Sükhe was a shepherd boy. His only possession of worth was a pure white horse. The wicked lord of the land owned a herd of magnificent horses, but none were white. He offered to buy Sükhe's horse, but when the boy refused, the wicked lord killed the horse in a fit of jealousy.

Sükhe nearly died from sadness, until the horse came to him in a dream and told him to make a musical instrument out of its body, so that the boy and the horse would never be lonely as long as he could play beautiful music.

Sükhe crafted the instrument with the horse's bones as the neck, its tail as the strings, and its skin as a cover for the soundbox. He carved the scroll into a sculpture of the horse, and so the first morin khuur was made.

The morin khuur is an instrument with its origins in the Turkic people that lived in the Mongolian steppes. It first appeared some time before 1105 when it was first described in the music encyclopedia, Yue She, by Chen Yang, as a foreign, two-stringed, lute. Today it is known in China as the "matouqin" (馬頭琴). In Western Mongolia, it is called 'ikil' (икил), and in Eastern Mongolia, 'shoor' (Шоор).

It is the basis for a large part of Mongolian culture, and similar or identical instruments can be found playing a large part in the cultures of the Tuvan, Kazakh, and Kyrgyz nomads and their descended peoples.

It is a mid-sized stringed instrument, which uses either a more modern (since approx. 1970) wooden soundbox, or a more traditional animal skin wrapped wooden frame; a long neck; and a horse head-shaped scroll that carries the two large tuning pegs.

Traditionally, the larger "male" string is made from 130 hairs from a stallion's tail, and the "female" string is made from 105 hairs from a mare's tail. Today they are just as often strung with synthetic nylon cords, though these are still composed of 130 and 105 fibers, respectively.

The strings are loosely strung, and the fingers of the manipulating hand can either press down or raise the strings away from the neck in any combination or position on the neck. This, combined with the loosely strung bow, which is held with an underhanded grip, allows for very precise control of the timbre of the instrument.
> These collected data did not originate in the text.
Section example.
(** A block with one slot, as a composite builds it. *)
Definition slot_factory : BlockFactory unit := fun s d =>
  flows ← SubFlowsOf d;
  chain ← decode_chain (default ANil (s !! "process"));
  leaf <$> Branch flows "process" (chain_flow "" chain).
(** A leaf that hands its message on, and one that takes the flow over. *)
Definition pass_factory : BlockFactory unit := fun _ _ => Ok (leaf (fun l => mret (Some l))).
Definition takeover_factory : BlockFactory unit := fun _ _ =>
  Ok (mkObject (TakesOver (fun k l => k l ≫= fun _ => mret (Some l))) None None).
Definition example_reg : gmap string (BlockFactory unit) :=
  {[ "slot" := slot_factory; "pass" := pass_factory; "takeover" := takeover_factory ]}.
Definition example_deps : BlockDeps unit :=
  mkBlockDeps (fun _ => Err (ErrMsg "cel")) None (Some (fun _ _ => mret tt)) None None
    (mkBlockAddress "" "" "") None None None.
Definition example_builder (defs : gmap string ProcessorConfig) : builder unit :=
  mkBuilder example_reg None defs example_deps None "f" true "f".
Definition charge : ProcessorConfig :=
  mkProcessorConfig "charge" "pass" {[ "url" := AStr "u"; "retries" := AInt 2 ]}.
End example.

Lemma example_reg_local ty (f : BlockFactory unit) :
  example_reg !! ty = Some f -> local_factory (fun _ => decoded_inside) ty f.
Proof.
  unfold example_reg. rewrite !lookup_insert_Some, lookup_singleton_Some.
  intros [[_ <-]|[_ [[_ <-]|[_ [_ <-]]]]] s d1 d2 Hd; [|done|done].
  destruct Hd as (s1 & s2 & H1 & H2 & _ & Hbr & _ & _).
  unfold slot_factory, SubFlowsOf. rewrite H1, H2. simpl.
  destruct (decode_chain _) as [chain|] eqn:Hc; [|done]. simpl.
  rewrite Hbr; [done|]. intros c Hin. by eapply lookup_inside.
Qed.

Lemma built_chain_witness :
  exists f, b_flow 3 (example_builder {[ "charge" := charge ]})
    (chain_flow "f" [mkBlockConfig "" "" "charge" ∅; mkBlockConfig "slot" "s" ""
       {[ "process" := encode_chain [mkBlockConfig "pass" "" "" ∅] ]}]) = Ok f /\
  map b_Path (f_Blocks f) = ["f.charge"; "f.s"] /\ f_Name f = "f".
Proof.
  eexists. split; [vm_compute; reflexivity|]. split; [vm_compute; reflexivity|].
  apply (built_chain (b_flow 2) (example_builder {[ "charge" := charge ]})
    (chain_flow "f" [mkBlockConfig "" "" "charge" ∅; mkBlockConfig "slot" "s" ""
       {[ "process" := encode_chain [mkBlockConfig "pass" "" "" ∅] ]}])).
  vm_compute. reflexivity.
Defined.

Lemma resolve_overrides_witness :
  exists s, resolve (example_builder {[ "charge" := charge ]})
    (mkBlockConfig "" "" "charge" {[ "retries" := AInt 9 ]}) = Ok ("pass", s) /\
  s !! "retries" = Some (AInt 9) /\ s !! "url" = Some (AStr "u").
Proof.
  eexists. split; [vm_compute; reflexivity|].
  epose proof (proj2 (resolve_overrides (example_builder {[ "charge" := charge ]})
    (mkBlockConfig "" "" "charge" {[ "retries" := AInt 9 ]}) "pass" _ charge _ _ _)) as H.
  split; [exact (H "retries")|exact (H "url")].
  Unshelve. all: vm_compute; congruence.
Defined.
Its sound has been compared to the violin, though it is said to be a more "expressive" instrument even with far fewer strings.

The strings are tuned either a fifth, or a fourth, apart, depending on the player's preference or sometimes even the piece to be performed. It is not unusual to make fine adjustments to the tuning between pieces to accommodate the particular series of notes to be played in the next song.

Regionally, the soundboxes found in Outer Mongolia tend to be larger, and therefore louder, than those in Inner Mongolia. As a purely subjective comparison, a larger morin khuur is about as loud as a violin played for a small, closely-seated audience.

The morin khuur is the traditional accompaniment to Tuvan throat singing, and many masters of the art consider it to be superior to the igil (a traditional Tuvan instrument, not to be confused with the W. Mongolian word ikil) in that regard.